Even now, if you walk through Patan’s small alleys, you can hear the tapping of tiny hammers as craftsmen work on various ornaments and idols. The Bagmati River separates Lalitpur, the second largest town in the Kathmandu valley, from Kathmandu. It is around 5 km away from Kathmandu. You can reach Patan in around 30 minutes from Thamel, depending on the traffic.
If I were to leave Kathmandu, I would miss Sujanz the most.
One afternoon, sitting next to a stupa in Thamel, I told Sujanz that I was homesick; I had been leaving Cambodia for the past three months. While everyone perceives me as a joyful bike traveler, I am currently experiencing loneliness and stress, possibly due to the uncertainty surrounding the status of my visa application. However, time in Kathmandu is a special time for me, and I have had many travel experiences. It’s a place I’ll never forget and will always want to return to.

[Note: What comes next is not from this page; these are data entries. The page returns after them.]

(** ** The public IP address, in [GetPublicIP] and in [runInstall] *)

(** C8, as stated, fails: the probe does fail.  When no service can be
    reached [GetPublicIP] returns an error, and the string next to it is
    empty, not a placeholder. *)
Lemma GetPublicIP_fails_when_all_fail :
  system.GetPublicIP (fun _ => Err "context deadline exceeded")
  = ("", Some "could not determine public IP address").
Proof. reflexivity. Qed.

(** C8, amended.  [GetPublicIP] goes through the five services of
    [IPServices] in order and returns the trimmed body of the first one whose
    request and read succeed and whose trimmed body matches the dotted-quad
    pattern (four groups of one to three digits, dots between them); when
    none does, it returns an error.  Its caller in the install
    sequence then prints a warning, carries on with the literal
    "YOUR_SERVER_IP", and the step itself never returns an error. *)
Theorem GetPublicIP_first_match_or_error :
  forall w : cli.World,
    let client := cli.client w in
    List.length system.IPServices = 5
    /\ (forall s, regexp.matches system.ipRegex s = true <-> dotted_quad s)
    /\ (forall ip,
          system.GetPublicIP client = (ip, None) <->
          exists pre service post,
            system.IPServices = pre ++ service :: post
            /\ Forall (fun s => answer client s = None) pre
            /\ answer client service = Some ip)
    /\ (system.GetPublicIP client = ("", Some system.no_public_ip) <->
          Forall (fun s => answer client s = None) system.IPServices)
    /\ (forall ip err, system.GetPublicIP client = (ip, Some err) ->
          ip = "" /\ err = system.no_public_ip)
    /\ match system.GetPublicIP client with
       | (ip, None) =>
           cli.runInstall_step2 w = ([cli.Invoke cli.GetPublicIP None], Ok ip)
       | (_, Some err) =>
           cli.runInstall_step2 w =
             ([cli.Invoke cli.GetPublicIP (Some err);
               cli.Warning ("Could not detect public IP: " +:+ err)],
              Ok "YOUR_SERVER_IP")
       end.
Proof.
  intros w client. unfold system.GetPublicIP.
  pose proof (GetPublicIP_loop_cases client system.IPServices) as Hc.
  split; [reflexivity|]. split; [exact ipRegex_dotted_quad|].
  split; [|split; [|split]].
  - intros ip. split.
    + intros Hip. destruct Hc as [[_ Hn]|(pre & service & post & ip' & Heq & Hpre & Hs & Hl)].
      * rewrite Hn in Hip. discriminate.
      * rewrite Hl in Hip. injection Hip as ->.
        exists pre, service, post. repeat split; assumption.
    + intros (pre & service & post & -> & Hpre & Hs).
      now apply GetPublicIP_loop_first.
  - split.
    + intros Hn. destruct Hc as [[Hall _]|(pre & service & post & ip' & _ & _ & _ & Hl)];
        [assumption|]. rewrite Hl in Hn. discriminate.
    + apply GetPublicIP_loop_none.
  - intros ip err Hip.
    destruct Hc as [[_ Hn]|(pre & service & post & ip' & _ & _ & _ & Hl)];
      rewrite Hip in *; [injection Hn as -> ->; auto | discriminate].
  - unfold cli.runInstall_step2, system.GetPublicIP. fold client.
    destruct (system.GetPublicIP_loop client system.IPServices) as [ip [err|]];
      reflexivity.
Qed.

(** ** Runes *)

Section Runes.

Import utf8.

Lemma byte_range (c : ascii) : (0 <= byte c < 256)%Z.
Proof.
  unfold byte. pose proof (N_ascii_bounded c). lia.
Qed.

Lemma to_byte_byte (c : ascii) : to_byte (byte c) = c.
Proof.
  unfold to_byte. pose proof (byte_range c).
  rewrite Z.mod_small by lia. unfold byte. rewrite N2Z.id. apply ascii_N_embedding.
Qed.

Lemma skip_length (w : nat) (s : string) :
  String.length (skip w s) = String.length s - w.
Proof.
  revert s. induction w as [|w IH]; intros [|c s]; simpl; try lia. apply IH.
Qed.

(** What [decoderune] makes of a string that starts with a byte from [0x80]
    on: a rune from [0x80] on, taken from one to four bytes that are all
    from [0x80] on. *)
Lemma decoderune_high (c : ascii) (s : string) r w :
  (128 <= byte c)%Z ->
  decoderune (String c s) = (r, w) ->
  (128 <= r)%Z /\ 1 <= w <= String.length (String c s)
  /\ forall P : ascii -> bool,
       (forall a, (128 <= byte a)%Z -> P a = false) ->
       existsb P (list_ascii_of_string (String c s))
       = existsb P (list_ascii_of_string (skip w (String c s))).
Proof.
  intros Hc. unfold decoderune, cont, runeError, rune1Max, rune2Max, rune3Max,
    locb, hicb.
  assert (Hone : forall P : ascii -> bool,
             (forall a, (128 <= byte a)%Z -> P a = false) ->
             existsb P (list_ascii_of_string (String c s))
             = existsb P (list_ascii_of_string (skip 1 (String c s)))).
  { intros P HP. simpl. now rewrite (HP c Hc). }
  repeat match goal with
  | |- context [if ?b then _ else _] => destruct b eqn:?
  | |- context [match ?x with EmptyString => _ | String _ _ => _ end] =>
      destruct x as [|? ?]
  | |- (_, _) = (_, _) -> _ => intros [= <- <-]
  end;
  repeat match goal with
  | H : andb _ _ = true |- _ => apply andb_true_iff in H as [? ?]
  | H : (_ <=? _)%Z = true |- _ => apply Z.leb_le in H
  | H : (_ <? _)%Z = true |- _ => apply Z.ltb_lt in H
  end;
  (split; [lia|]); (split; [simpl; lia|]);
  try exact Hone;
  intros P HP; simpl; rewrite ?HP by lia; reflexivity.
Qed.

#[local] Arguments decoderune : simpl never.

(** The runes of a predicate that holds below [0x80] only are the bytes of
    the predicate. *)
Lemma existsb_runes_fuel (P : Z -> bool) :
  (forall r, P r = true -> (r < 128)%Z) ->
  forall fuel s, String.length s <= fuel ->
    existsb P (runes_fuel fuel s)
    = existsb (fun c => P (byte c)) (list_ascii_of_string s).
Proof.
  intros HP. induction fuel as [|fuel IH]; intros [|c s] Hlen; simpl in *;
    try reflexivity; try lia.
  destruct (Z.ltb_spec (byte c) runeSelf) as [Hlow|Hhigh].
  - simpl. rewrite IH by lia. reflexivity.
  - unfold runeSelf in Hhigh.
    destruct (decoderune (String c s)) as [r w] eqn:Hd.
    destruct (decoderune_high c s r w Hhigh Hd) as (Hr & Hw & Hskip).
    assert (Hfalse : forall a, (128 <= byte a)%Z -> P (byte a) = false).
    { intros a Ha. destruct (P (byte a)) eqn:E; [apply HP in E; lia | reflexivity]. }
    assert (Hr' : P r = false).
    { destruct (P r) eqn:E; [apply HP in E; lia | reflexivity]. }
    cbn [existsb]. rewrite Hr'.
    rewrite IH by (rewrite skip_length; simpl in *; lia).
    rewrite <- (Hskip (fun a => P (byte a)) Hfalse). simpl.
    rewrite (Hfalse c Hhigh). reflexivity.
Qed.

Lemma existsb_runes (P : Z -> bool) (s : string) :
  (forall r, P r = true -> (r < 128)%Z) ->
  existsb P (runes s) = existsb (fun c => P (byte c)) (list_ascii_of_string s).
Proof. intros HP. now apply existsb_runes_fuel. Qed.

Lemma runes_fuel_ascii : forall fuel s,
  String.length s <= fuel -> ascii_only s ->
  runes_fuel fuel s = map byte (list_ascii_of_string s).
Proof.
  induction fuel as [|fuel IH]; intros [|c s] Hlen Hs; simpl in *;
    try reflexivity; try lia.
  destruct Hs as [Hc Hs].
  destruct (Z.ltb_spec (byte c) runeSelf) as [_|Hhigh]; [|unfold runeSelf in Hhigh; lia].
  rewrite IH by (assumption || lia). reflexivity.
Qed.

Lemma runes_ascii (s : string) :
  ascii_only s -> runes s = map byte (list_ascii_of_string s).
Proof. now apply runes_fuel_ascii. Qed.

Lemma encoderune_ascii (c : ascii) :
  (byte c < 128)%Z -> encoderune (byte c) = String c "".
Proof.
  intros Hc. unfold encoderune, rune1Max. pose proof (byte_range c).
  rewrite Z.mod_small by lia.
  destruct (Z.leb_spec (byte c) 127); [|lia]. now rewrite to_byte_byte.
Qed.

Lemma of_runes_ascii (l : list ascii) :
  Forall (fun c => (byte c < 128)%Z) l ->
  of_runes (map byte l) = string_of_list_ascii l.
Proof.
  induction 1 as [|c l Hc _ IH]; simpl; [reflexivity|].
  rewrite encoderune_ascii by assumption. rewrite IH. reflexivity.
Qed.

End Runes.

(** ** Password strength *)
Lemma contains_In (c : ascii) (s : string) :
  contains c s = true <-> In c (list_ascii_of_string s).
Proof.
  induction s as [|a s IH]; simpl; [split; [discriminate | tauto]|].
  rewrite orb_true_iff, IH. split; intros [H|H]; auto.
  - left. now apply Ascii.eqb_eq in H.
  - left. now apply Ascii.eqb_eq.
Qed.
(** Modelled from the spec: "convertFromBacking(descriptorContainingIds),
    given a structure that embeds one or more Identifiers, resolves each to
    its backing resource; returns an empty/failure result if any
    identifier is unresolved". *)
Definition convertFromBacking (m_objects : gmap N Object)
    (descriptor : Descriptor) : option BackingDescriptor :=
  match mapM (convertObjectFromBacking m_objects)
             (descriptorIdentifiers descriptor) with
  | Some objects => Some (mkBackingDescriptor (descriptorLabel descriptor) objects)
  | None => None
  end.

End ObjectRegistry.

(** ** ObjectHeap *)

Module ObjectHeap.

(** Modelled from the spec: WebGPUObjectHeap.h/.cpp are not part of the
    sources.  "addObject(proxy) inserts, asserting the proxy's Identifier
    is not already present".  The heap is the "map from Identifier to the
    owning proxy object"; the key is the proxy's own identifier.  The
    assertion is part of the contract of the heap: an insertion that
    violates it has no outcome other than the failed assertion. *)
Definition addObject (proxy : RemoteObject)
    (m_objects : gmap N RemoteObject) : Outcome (gmap N RemoteObject) :=
  match m_objects !! m_identifier proxy with
  | Some _ => Faulted AssertionFailure
  | None => Completed (<[m_identifier proxy := proxy]> m_objects)
  end.

(** Modelled from the spec: "removeObject(id) removes the heap entry".  The
    entry is the owning reference of the proxy: the proxy that loses it is
    handed back, and whoever removes it runs the proxy's destructor (see
    [GPUConnection.removeObject]). *)
Definition removeObject (identifier : WebGPUIdentifier)
    (m_objects : gmap N RemoteObject)
  : gmap N RemoteObject * option RemoteObject :=
  (delete identifier m_objects, m_objects !! identifier).

(** Modelled from the spec: "releaseUnused(id): reclamation path for a
    creation message that names an Identifier for which the client already
    released its only reference before the creation was processed; must be
    a pure no-op network-visible acknowledgment that consumes and discards
    the would-be resource without ever materializing a ResourceProxy".
    The stores are left as they are; the acknowledgment is recorded. *)
Definition releaseUnused (identifier : WebGPUIdentifier) (s : GPUProcess)
  : GPUProcess :=
  noteReleasedUnused identifier s.
(** * vec4ir: boolean matching, incremental indexing and evaluation

    A shallow embedding of [vec4ir/base.py]: the [TermMatch] candidate
    filter, the [RetrievalBase] / [TfidfRetrieval] index store with its
    [fit] / [partial_fit] bookkeeping, the two-stage [query], and the
    judgment join of [RetriEvalMixin.evaluate].

    Conventions.
    - A Python attribute that may be unset is an [option] field; reading it
      while unset raises [AttributeError].
    - A method that mutates [self] is a function [store -> store * result _]:
      the returned store is the object as the call leaves it, also when the
      call raises (Python does not roll back).
    - scikit-learn's vectorizers, the nearest-neighbour search and the
      [rank_metrics] module are external collaborators; they are Section
      variables. *)

From stdpp Require Import base list sorting gmap strings.

Open Scope string_scope.
Open Scope list_scope.
Open Scope nat_scope.

(** ** Exceptions and the error monad *)

Inductive exn : Type :=
| ValueError (msg : string)
| AttributeError (attr : string)
| IndexError
| KeyError
| NotFittedError.

Inductive result (A : Type) : Type :=
| Ok (a : A)
| Raise (e : exn).
Arguments Ok {A} a.
Arguments Raise {A} e.
(** * A poker bot's hand scorer, betting round and blind rotation

    Shallow embedding of [pokeher/cards.py], [arena/betting.py] and
    [standalone/preflop_hand_wins.py].

    Conventions of the embedding:
    - a Python [int] is a [Z];
    - a Python number that may be a [float] (hand scores, equities) is a
      rational [Q].  The scorer only ever builds [k], [k + 0.01 * v] and
      [k + 0.1 * v] for small integers [k], [v]: two such values are equal
      or at least one hundredth apart, and where two of them are equal
      ([0.1 * 10] and [1]) the floats are equal too, so comparing them as
      rationals gives the answers of the float comparison.  The equities
      are [(wins / 10) * 100.0] with [0 <= wins <= 10]; float rounding is
      monotone and keeps 0, 1 and 100, so the bounds carry over;
    - a Python exception is a [Raise e] result, a normal return an [Ok v];
    - a [dict] keyed by player name is a [gmap string Z], a list of players
      a [list string]. *)

From Stdlib Require Import ZArith QArith Lia Lqa Sorted.
From stdpp Require Import base option list gmap strings.

Local Open Scope Z_scope.

(** ** Python results *)

Inductive pyexn : Set :=
  | IndexError
  | KeyError
  | AssertionError
  | ZeroDivisionError.

Inductive result (A : Type) : Type :=
  | Ok (a : A)
  | Raise (e : pyexn).

Arguments Ok {A} a.
Arguments Raise {A} e.

#[global] Instance result_ret : MRet result := λ A a, Ok a.
#[global] Instance result_bind : MBind result := λ A B f r,
  match r with
  | Ok a => f a
  | Raise e => Raise e
  end.

(** [l[i]] for a Python list: a negative index counts from the end, an
    index outside [-len, len) raises [IndexError]. *)
Definition py_index {A : Type} (l : list A) (i : Z) : result A :=
  let n := Z.of_nat (length l) in
  let j := if i <? 0 then i + n else i in
  if (j <? 0) || (n <=? j) then Raise IndexError
  else match l !! Z.to_nat j with
       | Some x => Ok x
       | None => Raise IndexError
       end.

(** Truth value of a Python list: non-empty. *)
Definition py_truthy {A : Type} (l : list A) : bool :=
  match l with
  | [] => false
  | _ :: _ => true
  end.

(** [x < y] on numbers. *)
Definition Qlt_bool (x y : Q) : bool := negb (Qle_bool y x).

(** [itertools.combinations(l, k)]: the [k]-element subsequences of [l], in
    lexicographic order of their positions. *)
Fixpoint combinations {A : Type} (l : list A) (k : nat) : list (list A) :=
  match k with
  | O => [[]]
  | S k' =>
      match l with
      | [] => []
      | x :: xs => map (cons x) (combinations xs k') ++ combinations xs k
      end
  end.

(** ** [pokeher/cards.py] *)

Module Card.

(** [Suit] is an index into [SUITS]; [Suit.__init__] asserts
    [0 <= suit < 4], [Card.__init__] asserts [1 < value < 15]. *)
Record t : Set := mk { value : Z; suit : Z }.

Definition ok (c : t) : Prop :=
  1 < value c < 15 ∧ 0 <= suit c < 4.

(** [__eq__]: same value and same suit. *)
#[global] Instance eq_dec : EqDecision t.
Proof. solve_decision. Defined.

Definition is_pair (self other : t) : bool := value self =? value other.

Definition is_suited (self other : t) : bool := suit self =? suit other.

Definition score_value (self : t) : Q :=
  if value self <? 10
  then ((1 # 100) * inject_Z (value self))%Q
  else ((1 # 10) * inject_Z (value self))%Q.

(** [__lt__]: value first, then suit; also the order of the sort key
    [(card.value, card.suit.suit)]. *)
Definition lt (self other : t) : bool :=
  (value self <? value other)
  || ((value self =? value other) && (suit self <? suit other)).

End Card.

Module Constants.
Definition CLUBS : Z := 0.
Definition DIAMONDS : Z := 1.
Definition HEARTS : Z := 2.
Definition SPADES : Z := 3.
Definition JACK : Z := 11.
Definition QUEEN : Z := 12.
Definition KING : Z := 13.
Definition ACE : Z := 14.
End Constants.

Module HandBuilder.

Definition NO_SCORE : Q := (-1)%Q.
Definition HIGH_CARD : Q := 0%Q.
Definition PAIR : Q := 1%Q.
Definition TWO_PAIR : Q := 2%Q.
Definition TRIPS : Q := 3%Q.
Definition STRAIGHT : Q := 4%Q.
Definition FLUSH : Q := 5%Q.
Definition FULL_HOUSE : Q := 6%Q.
Definition QUADS : Q := 7%Q.
Definition STRAIGHT_FLUSH : Q := 8%Q.

Definition HAND_LENGTH : nat := 5.

(** [__sort_hand]: [list.sort(key=(value, suit), reverse=True)], a stable
    sort, high cards first.  [insert_desc] puts a card in front of the
    cards whose key is not greater, so cards with equal keys keep their
    order. *)
Fixpoint insert_desc (c : Card.t) (l : list Card.t) : list Card.t :=
  match l with
  | [] => [c]
  | d :: l' => if Card.lt c d then d :: insert_desc c l' else c :: d :: l'
  end.

Definition __sort_hand (cards : list Card.t) : list Card.t :=
  foldr insert_desc [] cards.

Definition __gap (card1 card2 : Card.t) : Z :=
  Card.value card1 - Card.value card2.

(** [is_straight]: every card is exactly one below the card before it. *)
Fixpoint is_straight_from (last_card : option Card.t) (cards : list Card.t)
  : bool :=
  match cards with
  | [] => true
  | card :: rest =>
      match last_card with
      | Some l =>
          if negb (__gap l card =? 1) then false
          else is_straight_from (Some card) rest
      | None => is_straight_from (Some card) rest
      end
  end.

Definition is_straight (cards : list Card.t) : bool :=
  is_straight_from None cards.

Definition suit_count (cards : list Card.t) (s : Z) : nat :=
  length (filter (λ c, Card.suit c = s) cards).

(** [select_flush_suit]: the suit that has [HAND_LENGTH] cards or more.
    [counts] has the keys 0 to 3, which is every suit of a card that
    [Suit.__init__] accepts, and is read in that order. *)
Definition select_flush_suit (cards : list Card.t) : option Z :=
  if py_truthy cards
  then List.find (λ s, (HAND_LENGTH <=? suit_count cards s)%nat) (seqZ 0 4)
  else None.

(** [seen[i]] after the counting loop of [find_pairs_trips_quads], for
    cards that [Card.__init__] accepts; the values read by [enumerate] that
    can hold a count are 2 to 14. *)
Definition seen (cards : list Card.t) (i : Z) : nat :=
  length (filter (λ c, Card.value c = i) cards).

Definition values_seen (n : nat) (cards : list Card.t) : list Z :=
  filter (λ i, seen cards i = n) (seqZ 2 13).

Definition find_pairs_trips_quads (cards : list Card.t)
  : list Z * list Z * list Z :=
  (values_seen 2 cards, values_seen 3 cards, values_seen 4 cards).

Definition __score_flush (cards : list Card.t) : Q := 0%Q.

Definition __score_high_card (cards : list Card.t) : result Q :=
  c ← py_index cards 0; mret (Card.score_value c).

Definition __score_pairs (pairs : list Z) : Q := 0%Q.

Definition __score_full_house (trips pairs : list Z) : Q := 0%Q.

(** The second half of [__score_hand], reached when the hand is neither a
    flush nor a straight. *)
Definition score_of_a_kind (cards : list Card.t) : result Q :=
  let '(pairs, trips, quads) := find_pairs_trips_quads cards in
  high ← __score_high_card cards;
  let score := (HIGH_CARD + high)%Q in
  let score :=
    if py_truthy pairs then (PAIR + __score_pairs pairs)%Q else score in
  let score :=
    if (1 <? length pairs)%nat
    then (TWO_PAIR + __score_pairs pairs)%Q else score in
  let score :=
    if py_truthy trips then (TRIPS + __score_pairs trips)%Q else score in
  let score :=
    if py_truthy trips && py_truthy pairs
    then (FULL_HOUSE + __score_full_house trips pairs)%Q else score in
  let score :=
    if py_truthy quads then (QUADS + __score_pairs pairs)%Q else score in
  mret score.
(** ** The frame buffer between threads *)

Lemma take_agree {A} (b1 b2 : list A) (j k : nat) :
  take k b1 = take k b2 → (j ≤ k)%nat → take j b1 = take j b2.
Proof.
  intros H Hle.
  replace j with (j `min` k)%nat by lia.
  by rewrite <- !take_take, H.
Qed.

Lemma wrap_int_le x : 0 ≤ x → wrap_int x ≤ x.
Proof.
  intros Hx. unfold wrap_int.
  pose proof (Z.mod_le (x + 2 ^ 31) (2 ^ 32) ltac:(lia) ltac:(lia)). lia.
Qed.

Lemma frame_callback_same_capture opts env s fs1 fs2 st :
  same_capture fs1 fs2 →
  match frame_callback opts env s fs1 st, frame_callback opts env s fs2 st
  with
  | Ret (r1, fs1') st1, Ret (r2, fs2') st2 =>
      r1 = r2 ∧ st1 = st2 ∧ same_capture fs1' fs2'
  | Halt s1 st1, Halt s2 st2 => s1 = s2 ∧ st1 = st2
  | _, _ => False
  end.
Proof.
  intros (Hfr & Ha & Hlen & Hcap). unfold frame_callback. cbv zeta.
  destruct s as [p act|e]; [|by repeat split].
  rewrite <- Hfr, <- Ha, <- Hlen.
  destruct (Z.ltb_spec (frames fs1) 0); cbn [orb]; [done|].
  destruct (Z.leb_spec (Z.of_nat (length (frame fs1))) (frames fs1));
    [done|].
  set (buf1 := <[Z.to_nat (frames fs1) := mk_frame p act]> (frame fs1)).
  set (buf2 := <[Z.to_nat (frames fs1) := mk_frame p act]> (frame fs2)).
  set (n := wrap_int (frames fs1 + 1)).
  assert (Hn : (Z.to_nat n ≤ S (Z.to_nat (frames fs1)))%nat).
  { pose proof (wrap_int_le (frames fs1 + 1) ltac:(lia)). subst n. lia. }
  assert (Hstore : take (S (Z.to_nat (frames fs1))) buf1
                   = take (S (Z.to_nat (frames fs1))) buf2).
  { subst buf1 buf2.
    pose proof (captured_frames_store fs1 (mk_frame p act) ltac:(lia)) as H1.
    pose proof (captured_frames_store fs2 (mk_frame p act) ltac:(lia)) as H2.
    rewrite <- Hfr in H2.
    replace (Z.to_nat (frames fs1 + 1)) with (S (Z.to_nat (frames fs1)))
      in H1, H2 by lia.
    rewrite H1, H2. by rewrite Hcap. }
  assert (Hbuf : length buf1 = length buf2).
  { subst buf1 buf2. by rewrite !length_insert. }
  assert (Hsame : same_capture (mk_frames n (allocated fs1) buf1)
                               (mk_frames n (allocated fs1) buf2)).
  { repeat split; [done|]. unfold captured_frames. cbn [frames frame].
    by eapply take_agree. }
  destruct (n =? maxframes opts); [by split|].
  destruct (n =? allocated fs1); [|by split].
  unfold realloc.
  destruct (alloc_ok env _); [|by repeat split].
  set (m := Z.to_nat _).
  repeat split; cbn [frames allocated frame].
  - rewrite !length_app, !length_take, !length_replicate. lia.
  - unfold captured_frames. cbn [frames frame].
    rewrite !take_app, !length_take, !take_take, <- Hbuf. f_equal.
    eapply take_agree; [exact Hstore|lia].
Qed.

These things are very different from my expectations, which I believe should be focused on cycling, content creation, and fundraising to help Cambodian children in the hospitals. However, the process of obtaining cross-border visas from one country to another is challenging and can cause complications. I believe that applying for a visa to ride a bike in many other countries, including India, may present challenges.
My experience of cycling almost everywhere in the Southeast Asian region does not apply to this trip; it’s a completely different experience.
Seven weeks ago, I decided to reach out to the Indian Embassy again, as well as send an email to the Cambodian Embassy in New Delhi, India, to inform them about this unusual issue. I hope the Cambodian Embassy will have a solution to help me now. Due to the delay, I have applied for a visa extension in Nepal twice already, and the time remaining in Nepal is getting less and less. I started to feel stressed and overwhelmed by waiting.
I met another mountain biker, Ashish Shrestha, who was very supportive of me. He contacted some travel agencies to find a solution to help me. He spent time chatting with me and would help me talk about cycling and traveling. He showed me many beautiful pictures of mountain biking. He was a close friend of Mongal’s. I was so lucky to meet them and become their best friend. While bad things happen, many good things also happen simultaneously. I have the option of flying from Nepal to Kyrgystan and continuing my cycling journey in Central Asia, but India is a country I do not want to miss; it is a special place for an adventurer like me. Flying over India is a disastrous decision right now. After patiently waiting for 54 days in Nepal, the Indian Embassy finally contacted me and said that I could now obtain a cycling visa through India. It was an experience I will never forget. My adventure trip has a clear destination in India.
I will continue to take extensive notes along the way, and I anticipate encountering many more challenges in the future.